The public notification of the hearing came after a lawyer representing the media coalition, which included NBCUniversal News Group and The Washington Post, wrote in a Monday letter to Kacsmaryk that his reported decision not to make the hearing schedule public well in advance was unconstitutional.

The lawyer, Peter B. Steffensen of the Southern Methodist University’s First Amendment Clinic, cited a report over the weekend by The Washington Post that said Kacsmaryk told attorneys in the case that he wouldn't post the hearing on the docket until Tuesday night.

"The Court’s attempt to delay notice of and, therefore, limit the ability of members of the public, including the press, to attend Wednesday’s hearing is unconstitutional, and undermines the important values served by public access to judicial proceedings and court records," wrote Steffensen.

The public is "intensely interested in this case" and the judge's decision to delay the public notice of the Wednesday hearing harms "everyone, including those who support the plaintiffs’ position and those who support the defendants’ position," he added.

The Post reported that Kacsmaryk held a conference call with attorneys on Friday to schedule the Wednesday hearing in Amarillo, citing multiple people familiar with the call, but wanted to delay public notice of the hearing to lessen the chances of disruptions and possible protests.

Staff for the judge didn’t immediately respond to a request for comment.
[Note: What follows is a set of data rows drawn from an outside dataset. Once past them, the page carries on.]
(* ===== verification/Prelude.v ===== *)
(** * A verification of the protocol and stream code of vey

    vey is a family of proxy programs.  Everything they do starts with bytes
    that a peer controls: TLS records and client hellos, QUIC Initial packets,
    LDAP answers, SMTP message texts, HTTP bodies, SOCKS requests, PROXY headers.
    This development models the code that reads (and writes) these formats, the
    code that moves bytes from one stream to another, the rate limits on the way,
    the choice of the next hop, the inspection that finds out which protocol a
    connection speaks, and the rules that say who may reach what.  It proves that
    the code reads what it should, that it does so however the bytes are cut into
    reads, that what is sent on is what was received, that limits are kept, that
    nothing goes where the rules do not permit it, and that no input makes the
    code panic.

    ** The parts and their files

    - [Prelude] (this file): outcomes of Rust functions, machine integers, bytes
      and slices, weakest preconditions, and the lemmas and tactics on them.
    - [Slices], [Text]: binary search and the stable sort of slices; strings:
      UTF-8, characters and trimming.
    - [Float64]: the [f64] operations that the weights of nodes go through.
    - [Reader]: the transport under an [AsyncRead] as a list of events, and
      [lib/vey-io-ext/src/stream/ext/read_all_once.rs].
    - [AsyncIo]: polls and the loop of a task that polls until it is done,
      writers, and the traits [AsyncRead] and [AsyncBufRead] as classes with
      their laws.  The event list of [Reader] is one instance; the readers below
      are others, so that they can be put on top of each other.
    - [ReadExt]: reading a number of bytes or up to a delimiter, and writing all
      ([lib/vey-io-ext/src/stream/ext/]); programs that read one field after the
      other, and the rules to reason about them.
    - [StreamCopy]: [lib/vey-io-ext/src/stream/copy.rs], the copy from a reader
      to a writer through a buffer.
    - [HttpLine], [HttpChunkDecode], [HttpChunkEncode], [HttpBody],
      [HttpToChunked]: [lib/vey-http/src/parse/chunked_line.rs] and
      [lib/vey-http/src/body/]: size lines, the decoder and the encoder of
      chunked bodies, the reader that forwards a body as it is, and the transfer
      of any body as a chunked one, which puts [StreamCopy] on top of [HttpBody]
      or uses [HttpChunkEncode].
    - [IcapPreview]: [lib/vey-icap-client/src/reqmod/h1/preview.rs]: the first
      part of a body is read for an ICAP server, the rest is sent after its
      answer, over [HttpChunkDecode], [HttpBody] and [HttpToChunked].
    - [Limit]: [lib/vey-io-ext/src/limit/]: fixed windows, token buckets, the
      limiter of a connection and the counting limiter.
    - [LimitedStream]: [lib/vey-io-ext/src/stream/limited/]: readers and writers
      with a limit, and any number of them on shared buckets.
    - [DatagramLimit]: the limits of datagrams in packets and bytes, of the same
      directory as [Limit].
    - [WeightedCycle], [Selective]: [lib/vey-types/src/collection/]: the schedule
      of the smooth weighted round robin, and the vector of nodes with its picks
      (round robin, random, serial, jump hash, rendezvous, ketama).
    - [Leb128]: [lib/vey-codec/src/leb128.rs], [thrift/var_int.rs] of the same
      crate and [lib/vey-std-ext/src/core/zig_zag.rs].
    - [Tlv]: [lib/vey-codec/src/tlv.rs]; the trait [TlvParse] is a class.
    - [Domain]: [lib/vey-types/src/net/domain.rs].
    - [IpAddr], [Host]: the texts of IP addresses, and hosts and upstream
      addresses ([lib/vey-types/src/net/host.rs], [upstream.rs]).
    - [Socks], [SocksAuth], [SocksUdp]: [lib/vey-socks/src/]: requests and replies
      of versions 4a and 5, the login on both sides and the clients, and the
      header of UDP packets; over [ReadExt] and [Host].
    - [ProxyProtocol]: the encoders of [lib/vey-types/src/net/haproxy/] and the
      readers of [lib/vey-io-ext/src/haproxy/].
    - [TlsExtension]: [lib/vey-codec/src/tls/extension.rs], and the server name
      and ALPN extensions of [lib/vey-types/src/net/tls/].
    - [Tls]: records, handshake messages, the coalescer and the client hello
      ([lib/vey-codec/src/tls/]).
    - [TlsAccept]: the loops of [vey-proxy] that read a client hello from a
      connection and route it ([serve/sni_proxy/task/accept/tls.rs],
      [serve/tls_proxy/task/accept/task.rs], [inspect/tls/mod.rs]); it uses
      [Reader], [Tls], [TlsExtension] and [Domain].
    - [Ber], [Ldap]: [lib/vey-codec/src/ber/] and [lib/vey-codec/src/ldap/].
    - [LdapClient]: [vey-proxy/src/auth/group/ldap/], the bind request, the
      message receiver and the handling of answers, over [Reader] and [Ldap].
    - [QuicFrame], [QuicHandshake], [QuicPacket]: [lib/vey-codec/src/quic/]: the
      variable-length integers and frames, the coalescer of CRYPTO frames, and
      the Initial packets.  A packet hands its frames to a [FrameConsume]; the
      class [FrameConsumeLaws] states what the walk needs of a consumer, and the
      coalescer is an instance of it.
    - [SmtpText], [SmtpDecode], [SmtpEncode]: [lib/vey-smtp-proto/src/io/]: the
      search for the end of a message text, the decoder and the encoder.
    - [Inspect], [Inspector]: [lib/vey-dpi/src/protocol/]: the checks of the first
      data of a connection, one for each protocol, and the inspector that runs
      them; with the loops of [vey-proxy] that feed it
      ([inspect/stream/object.rs], [serve/sni_proxy/task/accept/task.rs]).
      [InspectSpec] says of each check what it needs and what it excludes
      (the judgement [inspects]), [Inspection] puts this together for whole
      connections, down to [TlsAccept].
    - [Acl]: [lib/vey-types/src/acl/], [acl_set/dst_host.rs] and
      [resolve/redirect.rs] of the same crate: rules for hosts, networks, domains,
      expressions, ports and user agents, and the redirection of names.
      [AclInstances] has simple instances of the data structures of other crates,
      [AclSpec] the lemmas on each rule, [AclPolicy] the theorems on rule sets.
    - [UdpRelay]: the sending side of the UDP relay of the direct escaper
      ([vey-proxy/src/escape/direct_fixed/udp_relay/send.rs]) with the lookups of
      [vey-proxy/src/resolve/handle.rs], over [Acl].
    - [Access]: the checks of users and servers ([vey-proxy/src/auth/user.rs],
      [serve/socks_proxy/task/common.rs], which [serve/http_proxy/task/common.rs]
      repeats) and the receiver of the packets of a SOCKS client
      ([serve/socks_proxy/task/udp_associate/recv.rs]), over [Acl] and [SocksUdp].

    ** How the code is translated

    A function that returns [Result] returns a [res]: [Ok], [Err], or [Panic]
    where Rust would panic (a slice out of range, an arithmetic overflow).  A
    method that takes [&mut self] and can fail returns its result beside the new
    state.  An [async] function or a poll takes the list of events that the
    transport will deliver (bytes, a wait, an error) and returns what is left of
    it; a poll returns [Pending] where the code does.  Integers are [Z] in the
    range of their type, with checked or wrapping operations as in the source;
    [usize] has 64 bits and a slice has at most [isize::MAX] bytes.  Names are
    those of the source, with the type in front of a method ([Record_parse] is
    [Record::parse]) and a short prefix in front of record fields.

    Token buckets are shared between threads and changed by atomic operations.
    In [Limit] the code that uses them is a program [prog] that asks a bucket one
    operation after the other.  [LimitedStream] runs many such programs against
    a common store, one operation at a time in any order.  [DatagramLimit] passes
    the store through the operations of one socket.

    [ReadExt] writes an [async] function as a [proc], from the state of the
    stream to a result and the new state, in the notation [let*].  [takes m e used
    a] says that [m] reads exactly [used] however it arrives, returns [a], and
    fails with [e] when the stream ends inside it; [sends m msg] is its
    counterpart for writers.

    Loops are fixpoints with fuel that return [Panic] when it runs out, or [None]
    in [Selective], where the loop of the jump hash has one round per slot.  The fuel
    is computed from the input inside the definition (the length of the data,
    the events and bytes of the transport, the room in a buffer), and the
    theorems that a function returns, or does not panic, show that it is enough.
    The fuel is a constant where the code bounds the rounds: six in the TLS check
    of [Inspect], which looks for six bytes, and four in the lookup of
    [UdpRelay], which is repeated once.
    The number of times a task polls ([await], [read_to_end], [read_limited]) is
    an argument, and the theorems say which number suffices.

    Code outside the repository is a parameter: the conversion of the [idna]
    crate in [Domain], HKDF and AES of OpenSSL in [QuicPacket], the spare
    capacity of a [BytesMut] in [TlsAccept], the hexadecimal parser of the [atoi]
    crate in the HTTP files (the class [Radix16], with its laws in [Radix16Laws]
    and an instance), the random number of [fastrand] in [Limit], and in [Selective]
    the hash functions, the random generator, the unstable sort and the
    logarithm (classes, with laws where a theorem needs them).  In [Acl] the order
    of a hash map ([HashOrder]), the table of networks ([IpNetworks]), the radix
    trie ([Tries]) and the expressions ([Regexes]) are classes with laws, in
    [UdpRelay] the resolver, whose state may change between any two calls, the
    cache of names and the sockets.  What a theorem
    needs of them is a hypothesis of the theorem, and its witness instantiates
    them.

    ** What the theorems show

    - What is sent on is what was received, to the end:
      [stream_copy_completes], [stream_copy_never_loses], [http_body_forwarded],
      [body_sent_as_chunked], [plain_preview_and_rest], [chunked_preview_and_rest],
      [chunked_encoder_transfers], [text_encoder_transfers].
    - The choice of a node: [round_robin_fair] for any mixture of picks,
      [fit_rr_cycle_largest_remainder], [weight_u32_rounds_up],
      [jump_hash_consistent], [rendezvous_picks_highest],
      [ketama_picks_next_point]; [selective_vec_well_formed] is the invariant of
      the vector.
    - SOCKS, PROXY headers and addresses are read as they were written:
      [socks5_client_connects] for a whole connection through a proxy,
      [socks5_login_received], [socks5_request_roundtrip],
      [socks4a_request_roundtrip], [socks_reply_roundtrip],
      [udp_header_roundtrip], [proxy_v2_roundtrip], [proxy_v1_roundtrip],
      [upstream_addr_roundtrip].
    - Nothing goes where it must not: [dst_host_policy], a set of rules decides as
      its abstract policy [decides] says; [udp_packets_checked], a packet of a
      SOCKS client passes the rules of its user and of the server;
      [relay_sends_permitted], the relay has sent to permitted addresses only, in
      every state it can reach; [user_agent_words] and [redirect_by_labels].
    - The protocol of a connection is found: [tls_hello_recognised],
      [http1_request_recognised] on every port and for every cutting of the
      stream; [exclusions_sound], what a check excludes cannot be;
      [inspection_terminates].
    - Limits: [shared_limit_respected] for all interleavings of connections on
      shared buckets, [limited_streams_correct], [limited_reader_completes],
      [count_limit_respected]; for datagrams [datagram_batch_paid_exactly] and
      [local_datagram_limit_respected].
    - Independence of the cutting of the stream: [LdapMessageReceiver_recv_refines],
      [recv_delivers_all_messages], [read_client_hello_delivers],
      [coalescer_reassembles], [quic_coalescer_any_order],
      [chunked_decoder_delivers], [text_reader_stops_at_dot],
      [text_decoder_unstuffs].
    - End to end: [sni_proxy_accepts_by_name] from the first byte of a connection
      to the host it is routed to; [initial_packet_roundtrip]
      against a sender written after RFC 9001 and RFC 9369; [smtp_text_roundtrip];
      [chunked_transfer_roundtrip]; the LDAP client's [bind_request_roundtrip],
      [handle_response_reports_code] and [unsolicited_notification_reconnects].
    - Agreement with a reference definition, or of two implementations:
      [BerLength_parse_x690], [var_int_parse_rfc9000], [Leb128_decode_equiv],
      [parse_tlv_spec], [extension_lookup_agrees_with_iterator],
      [alpn_accepts_exactly_name_lists], [chunked_readers_agree],
      [chunk_line_reads_size].
    - Safety, bounds and termination on arbitrary input:
      [initial_packet_never_panics], [quic_coalescer_safe],
      [read_client_hello_terminates], [chunked_decoder_never_panics],
      [stream_copy_poll_bounded], [socks_receivers_never_panic],
      [proxy_readers_never_panic], [host_parsers_never_panic], and the last parts of [record_framing],
      [client_hello_roundtrip], [LdapMessage_parse_framing].
    - Round trips and functional behaviour of the remaining operations.

    Theorems, and examples on one input, record where the code does not do what
    it means to: [pending_flush_is_forgotten] in [StreamCopy],
    [bare_line_feed_frames_differently] in [HttpBody],
    [transfer_end_is_not_flushed] in [HttpToChunked],
    [preview_loses_part_of_size_line] in [IcapPreview],
    [delayed_batch_keeps_bytes] in [DatagramLimit],
    [mapped_loopback_passes] in [Access],
    [ssh_and_stomp_exclude_each_other], [stomp_in_two_parts_unknown],
    [multiline_greeting_taken_for_ftp], [reset_keeps_pending_reads] and
    [ssh_with_key_exchange_unknown] in [Inspection],
    [poll_read_fills_and_pends] in [SmtpDecode],
    [flush_pending_reports_write_zero] in [SmtpEncode] and
    [retain_clone_guard_off_by_one] in [TlsExtension].

    ** What is not modelled

    Timeouts and idle checks, logging, statistics but for the counters of refused
    requests, task management and configuration; the formatting traits; the LDAP
    connection pool; wakers (a task may be polled again at any time); memory,
    assertions of debug builds, and the flow label and scope of IPv6 socket
    addresses.  Of the libraries, these parts have no model: HTTP heads, trailers
    as header fields, the file [body/preview.rs] of [vey-http] (it is not part of the crate's module
    tree), HTTP/2, the rest of the ICAP client, QUIC over a SOCKS association,
    URLs, the IMAP, FTP and SMTP commands, and the types of routes.  Of the parts
    above: in [Inspect] the names of protocols and their configuration; in [Acl]
    the rules for child domains and the parsing of configured rules; in [UdpRelay]
    the receiving side and the lookups for happy eyeballs; in [Access]
    authentication.  The other escapers and servers of [vey-proxy], the resolvers
    and the other programs are input and output around these libraries. *)

From Stdlib Require Import ZArith Lia Strings.Byte.
From stdpp Require Import base list.
From Stdlib Require Strings.String.
Export String.StringSyntax.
Restricting the ability of the press and public to attend judicial hearings is rare and can be "justified only by a compelling governmental interest and, even then, such restrictions must be narrowly tailored to advance that interest. No such compelling governmental interests are present here," Steffensen wrote.

The Senate confirmed Kacsmaryk mostly along party lines in 2019.

The lawsuit at the focus of Wednesday's hearing was filed in November by the anti-abortion rights group Alliance for Hippocratic Medicine. The group alleges that the process the Food and Drug Administration used more than 20 years ago to evaluate and approve one of two drugs used for medication abortions — mifepristone — was unlawful and should be revoked.

Medication abortion accounts for more than half of all abortions nationwide, according to the Guttmacher Institute, a research group that supports abortion rights.

If Kacsmaryk issues an injunction in the case, the Justice Department could immediately ask a higher court to pause, or stay, the reach of Kacsmaryk's ruling. But taking that step might not yield the result sought by DOJ given the number of conservative-leaning judges who sit on the 5th U.S. Circuit Court of Appeals and the Supreme Court's conservative majority.